Exploratory Data Analysis Checklist

This week I read the second chapter of Peng’s book. For some reason I was unable to do the data analysis along with the text for some reason. I’m not sure if I’m the only one who experienced this issue, but when I clicked on the link in the chapter for the EPA’s Air Quality System there was a connection error. It could be possible that the site itself was down for maintenance or the like because I wasn’t having any internet issues with other sites at the time. So, I’m going to come back to this chapter in a few days to see if it’ll work.

However, I was able to follow along with the text by using one of the data sets for coral reef pollution. The data set I ended up using was Coral observations for physical damage. What I ended up finding out about this data is that there are 17875 observations, 35 variables and that the entirety of the data was collected in 2013. Other than this, I found that it was hard to follow along the example in the text with a completely different data set. Regardless, I was able to understand what was being explained and how to apply it in a different context.

Over the weekend, I plan on playing around with the data sets I’ve downloaded a bit more to practice what I’ve learned in the second chapter.

Working with R Studio and the dplyr Package

Over the past two weeks I have read through Getting Started with R and Managing Data Frames with the dplyr package in Peng’s textbook. After downloading R and R Studio, I followed along with the example given by Peng on air pollution and temperature data for Chicago in R Studio to work on the memorization of key verbs that will help in data analysis. By following along with this example, the language used in R Studio seemed simple enough.

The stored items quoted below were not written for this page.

(** A replica that lags so far behind that the head cannot move enough blocks
    [advance_head] forever. *)
Lemma cadvance_head_blocks li logs l hist idx t k u :
  logs !! li = Some l -> clog_inv l hist -> at_tail l idx t ->
  k <> idx - 1 -> registered_ltails l !! k = Some u ->
  u + length (slog l) - GC_FROM_HEAD <= log_tail l ->
  forall x x', creplay g x (drop t hist) = Ret x' -> cadvance_head (logs, x) li idx d = Spin.
Proof.
  intros Hl Hinv Hat Hne Hu Hlag x x' Hx. unfold cadvance_head. rewrite rloop_loopN.
  change (Pos.to_nat cnr_passes) with (S (S 62)). pose proof (clog_size_gc _ _ Hinv) as [Hg1 Hg2].
  pose proof (ci_ltails _ _ Hinv _ _ Hu) as Hur.
  destruct (cadvance_first li logs l hist idx t Hl Hinv Hat)
    as (l1 & [(E1 & Hp1 & Hroom & _)|(E1 & Hp1 & Hfull1 & _)]); [lia| |].
  { apply (cframe_registered idx l l1) in Hu; [|apply Hp1|done].
    pose proof (ci_ltails _ _ (cp_inv _ _ _ _ _ _ Hp1) _ _ Hu). lia. }
  rewrite loopN_S, E1, Hx. mon. pose proof Hp1 as [Hinv1 Hf1 Hat1 Hle1 Ht1 _].
  pose proof (cf_len _ _ _ Hf1) as Hlen1.
  assert (Hu1 : registered_ltails l1 !! k = Some u) by (by apply (cframe_registered idx l l1)).
  assert (Hl1 : <[li := l1]> logs !! li = Some l1) by (apply list_lookup_insert_eq; by eapply lookup_lt_Some).
  assert (Hend : drop (log_tail l) hist = []) by (rewrite (ci_tail _ _ Hinv); apply drop_all).
  destruct (cadvance_first li (<[li := l1]> logs) l1 hist idx (log_tail l) Hl1 Hinv1 Hat1)
    as (l2 & [(_ & Hp2 & Hroom & _)|(E2 & Hp2 & Hfull2 & j & Hj)]); [by rewrite Hlen1, Ht1| |].
  { apply (cframe_registered idx l1 l2) in Hu1; [|apply Hp2|done].
    pose proof (ci_ltails _ _ (cp_inv _ _ _ _ _ _ Hp2) _ _ Hu1). lia. }
  rewrite loopN_S, E2, Hend. cbn [creplay foldM]. mon. rewrite list_insert_insert_eq.
  apply loopN_stuck. pose proof Hp2 as [Hinv2 Hf2 Hat2 _ Ht2 _].
  apply (cadvance_stuck li _ l2 hist idx j); [|done|by rewrite Ht2|].
  - apply list_lookup_insert_eq. by eapply lookup_lt_Some.
  - destruct (decide (j = idx - 1)) as [->|Hj']; [|by apply (cframe_registered idx l1 l2)].
    destruct Hat1 as [_ Hk1]. rewrite Hk1 in Hj. injection Hj as <-. rewrite Ht1 in Hat2. apply Hat2.
Qed.
End Gc.

(** Replaying waits for an entry that is reserved but not filled. *)
Section Unfilled.
Context {G T X : Type}.
Abbreviation CLog := (Log T (LogMetaData G) EntryMetaData).
Variable d : list CLog * X -> ccall T -> res (list CLog * X * bool).

Lemma clog_next_unfilled (l : CLog) hist idx e m :
  clog_inv l hist -> at_tail l idx (log_tail l) ->
  slog l !! (log_tail l mod length (slog l)) = Some e -> log_lmasks l !! (idx - 1) = Some m ->
  alivef e = negb m.
Proof.
  intros Hinv [_ Hk] He Hm. pose proof (clog_len_pos _ _ Hinv) as Hlen.
  rewrite (ci_masks _ _ Hinv _ _ _ Hk Hm), (ci_alive _ _ Hinv _ _ He), <- (ci_tail _ _ Hinv), Nat.negb_even. f_equal.
  pose proof (laps_current (length (slog l)) (log_tail l) (log_tail l + 1) Hlen) as E.
  rewrite laps_snoc, decide_True in E by (done || by apply Nat.mod_upper_bound; lia). lia.
Qed.

Lemma cadvance_unfilled li logs x (l : CLog) hist idx k :
  logs !! li = Some l -> clog_inv l hist -> at_tail l idx (log_tail l) ->
  registered_ltails l !! k = Some (log_head l) ->
  cadvance_body li idx d (<[li := set_tail l (log_tail l + 1)]> logs, x) = Spin.
Proof.
  intros Hl Hinv Hat Hk. pose proof Hinv as []. pose proof (at_tail_ltails _ _ _ Hat) as Hlt.
  pose proof Hat as [Hidx Hown]. pose proof (proj1 (registered_lookup _ _ _) Hown) as [Hn _].
  destruct (find_min_tail_first (set_tail l (log_tail l + 1))) as (mi & m & Hfind & Hmi & Hmin & _); [done|cbn; lia|].
  pose proof (ci_ltails0 _ _ Hmi) as Hm. specialize (Hmin _ _ Hk). assert (m = log_head l) as -> by (cbn in Hm; lia).
  assert (Hl1 : <[li := set_tail l (log_tail l + 1)]> logs !! li = Some (set_tail l (log_tail l + 1)))
    by (apply list_lookup_insert_eq; by eapply lookup_lt_Some).
  destruct (lookup_lt_is_Some_2 (slog l) (log_tail l mod length (slog l))) as [e He]; [by eapply clog_slot_lt|].
  destruct (lookup_lt_is_Some_2 (log_lmasks l) (idx - 1)) as [b Hb]; [apply lookup_lt_Some in Hlt; lia|].
  unfold cadvance_body, get_log. cbn [fst]. rewrite (vget_lookup _ _ _ Hl1). mon. rewrite Hfind. mon.
  cbn [log_head set_tail]. rewrite Nat.eqb_refl. unfold cexec, get_log. cbn [fst].
  rewrite (vget_lookup _ _ _ Hl1). mon. rewrite usub_le by lia. mon. cbn [log_ltails set_tail].
  rewrite (vget_lookup _ _ _ Hlt). mon. cbn [log_tail log_head set_tail].
  destruct (Nat.eqb_spec (log_tail l) (log_tail l + 1)); [lia|].
  destruct (Nat.ltb_spec (log_tail l + 1) (log_tail l)); [lia|].
  destruct (Nat.ltb_spec (log_tail l) (log_head l)); [lia|]. cbn [orb].
  replace (log_tail l + 1 - log_tail l) with 1 by lia. cbn [seq cexec_loop]. unfold cexec_entry, get_log. cbn [fst].
  rewrite (vget_lookup _ _ _ Hl1). mon. change (log_index (set_tail l (log_tail l + 1))) with (log_index l).
  rewrite (clog_index _ _ _ Hinv). cbn [slog log_lmasks set_tail]. rewrite (vget_lookup _ _ _ He). mon.
  rewrite usub_le by lia. mon. rewrite (vget_lookup _ _ _ Hb). mon.
  rewrite (clog_next_unfilled l hist idx e b) by done. by destruct b.
Qed.
End Unfilled.

(** ** Appending *)

Section Append.
Context {G T X : Type} (g : X -> ccall T -> res X).
Abbreviation CLog := (Log T (LogMetaData G) EntryMetaData).
Implicit Types (l : CLog) (hist : list (T * nat * nat)) (logs : list CLog) (x : X).
Variable d : list CLog * X -> ccall T -> res (list CLog * X * bool).
Hypothesis Hd : forall logs x c, cc_is_scan c = false ->
  d (logs, x) c = (fun x' => (logs, x', true)) <$> g x c.

(** Looking for dormant replicas and calling the application only touches the
    metadata. *)
Definition meta_kept (m m' : LogMetaData G) : Prop :=
  meta_ok m' /\ lm_idx m' = lm_idx m /\ lm_scanlock m' = lm_scanlock m.

Lemma mark_dormant_spec l m c th b ks :
  meta_ok m -> length (log_ltails l) = MAX_REPLICAS_PER_LOG ->
  (forall k, k ∈ ks -> 1 <= k <= MAX_REPLICAS_PER_LOG) ->
  exists m' b', foldM (mark_dormant c th) (set_meta l m, b) ks = Ret (set_meta l m', b')
    /\ meta_kept m m'.
Proof.
  intros Hm Hlen. revert m b Hm. induction ks as [|k ks IH]; intros m b Hm Hks.
  - exists m, b. done.
  - assert (Hk : 1 <= k <= MAX_REPLICAS_PER_LOG) by (apply Hks; left).
    destruct (lookup_lt_is_Some_2 (log_ltails l) (k - 1)) as [lt Hlt]; [lia|].
    cbn [foldM]. unfold mark_dormant at 2. rewrite usub_le by lia. mon.
    cbn [log_ltails set_meta]. rewrite (vget_lookup _ _ _ Hlt). mon.
    destruct (_ && _).
    + cbn [log_meta set_meta]. rewrite vset_lt by (destruct Hm; lia). mon.
      match goal with |- context [foldM _ (?l', _) _] => change l' with
        (set_meta l (mkLMeta (lm_idx m) (lm_scanlock m) (lm_gc m) (lm_gc_state m) (lm_notify m)
                       (<[k - 1 := true]> (lm_dormant m)))) end.
      destruct (IH (mkLMeta (lm_idx m) (lm_scanlock m) (lm_gc m) (lm_gc_state m) (lm_notify m)
                       (<[k - 1 := true]> (lm_dormant m))) true) as (m' & b' & E & Hm'); [| |by eauto].
      * destruct Hm. split; cbn; [by rewrite length_insert|done].
      * intros j Hj. apply Hks. by right.
    + apply IH; [done|]. intros j Hj. apply Hks. by right.
Qed.

Lemma notify_dormant_spec l hist idx t : clog_inv l hist -> at_tail l idx t ->
  exists m', notify_dormant l idx = Ret (set_meta l m') /\ meta_kept (log_meta l) m'.
Proof.
  intros [] Hat. unfold notify_dormant. rewrite (usub_le (log_tail l)) by lia. mon.
  destruct (_ <? _); [|exists (log_meta l); split; [by destruct l|done]].
  pose proof (at_tail_ltails _ _ _ Hat) as Hlt. destruct Hat as [Hidx Hk].
  rewrite usub_le by lia. mon. rewrite (vget_lookup _ _ _ Hlt). mon.
  destruct (mark_dormant_spec l (log_meta l) t (length (slog l) / 3) false (seq 1 (log_next l - 1)))
    as (m' & b' & E & Hm'); [done|done|intros k Hk'; apply elem_of_seq in Hk'; lia|].
  replace (set_meta l (log_meta l)) with l in E by (by destruct l). rewrite E. mon.
  destruct (_ && _); [|by exists m'].
  destruct (lm_gc m' (lm_gc_state m') (lm_dormant m') (lm_idx m')) as [g' dr] eqn:Eg.
  unfold run_gc. cbn [set_notify log_meta set_meta lm_gc lm_gc_state lm_dormant lm_idx]. rewrite Eg.
  eexists. split; [done|]. destruct Hm' as ((Hd1 & Hd2) & ? & ?). split_and!; try done.
  split; [|done]. cbn. specialize (Hd2 (lm_gc_state m') (lm_dormant m') (lm_idx m') Hd1). by rewrite Eg in Hd2.
Qed.

(** Writing the entry behind the last one. *)
Lemma update_entry_push l hist idx o tid N :
  clog_inv l hist -> 1 <= idx <= MAX_REPLICAS_PER_LOG -> length hist < log_head l + length (slog l) ->
  exists es, update_entry (set_tail l N) (length hist) (o, tid, false) idx false None
             = Ret (set_slog (set_tail l N) es)
    /\ length es = length (slog l)
    /\ clog_inv (set_tail (set_slog l es) (length hist + 1)) (hist ++ [(o, idx, tid)]).
Proof.
  intros Hinv Hidx Hroom. pose proof Hinv as []. pose proof (clog_len_pos _ _ Hinv) as Hlen.
  destruct (lookup_lt_is_Some_2 (slog l) (length hist mod length (slog l))) as [e He];
    [by eapply clog_slot_lt|].
  destruct (lookup_lt_is_Some_2 (log_lmasks l) (idx - 1)) as [m Hm]; [lia|].
  set (e' := mkEntry (Some o) idx (negb (alivef e)) (mkEMeta false tid false None (N.of_nat (log_next l - 1)))).
  exists (<[length hist mod length (slog l) := e']> (slog l)).
  split; [|split; [apply length_insert|]].
  - unfold update_entry. cbn [log_next set_tail log_lmasks slog]. rewrite usub_le by lia. mon.
    change (log_index (set_tail l N)) with (log_index l).
    rewrite (clog_index _ _ _ Hinv), (vget_lookup _ _ _ He). mon. rewrite usub_le by lia. mon.
    rewrite (vget_lookup _ _ _ Hm). mon. rewrite vset_lt by (by eapply lookup_lt_Some). mon.
    by rewrite alive_flip.
  - assert (Hw : waiting l (length hist) = log_next l - 1).
    { unfold waiting. rewrite count_all.
      - unfold registered_ltails. rewrite length_take. lia.
      - intros i t Ht. apply Nat.leb_le. pose proof (ci_ltails0 _ _ Ht). lia. }
    split; cbn; rewrite ?length_insert, ?length_app; cbn [length]; try done; try lia.
    + intros k t Ht. pose proof (ci_ltails0 k t Ht). lia.
    + intros j y Hj. apply list_lookup_insert_Some in Hj as [(<- & <- & _)|[Hne Hj]].
      * rewrite laps_snoc, decide_True by (done || by eapply clog_slot_lt). cbn.
        rewrite (ci_alive0 _ _ He), Nat.add_1_r, Nat.odd_succ. by rewrite <- Nat.negb_odd.
      * rewrite laps_snoc, decide_False by (done || by eapply lookup_lt_Some).
        rewrite Nat.add_0_r. by apply ci_alive0.
    + intros i y Hi [Hold | [-> <-]]%lookup_snoc_Some.
      * destruct (ci_slots0 i y Hi Hold) as (e0 & He0 & Hok). exists e0. split; [|done].
        pose proof (lookup_lt_Some _ _ _ Hold). rewrite list_lookup_insert_ne; [done|]. apply mod_near_ne; lia.
      * exists e'. rewrite list_lookup_insert_eq by (by eapply lookup_lt_Some). split; [done|].
        split; try done. cbn. change (waiting (set_tail _ _) ?p) with (waiting l p). by rewrite Hw.
Qed.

However, after a week of practicing this I have been getting confused when trying to figure out how to apply the language to other data. For example, I’ve been looking at some of the sample data posted on the course site, specifically for Reefs of the Future: Resilience of Coral Reefs in the Main Hawaiian Islands. I chose to look at this data because I’ve always been interested in ocean life and sustainability and because I would like to use this data for my project, but I’ve been having trouble using it in R Studio for some reason. I have a feeling it may be because I’m not using the programming language properly or I’m mistyping the verbs. I plan on practicing more with it this weekend and re-reading the text. If need be I’ll look up some examples and tutorials online if I get really stuck.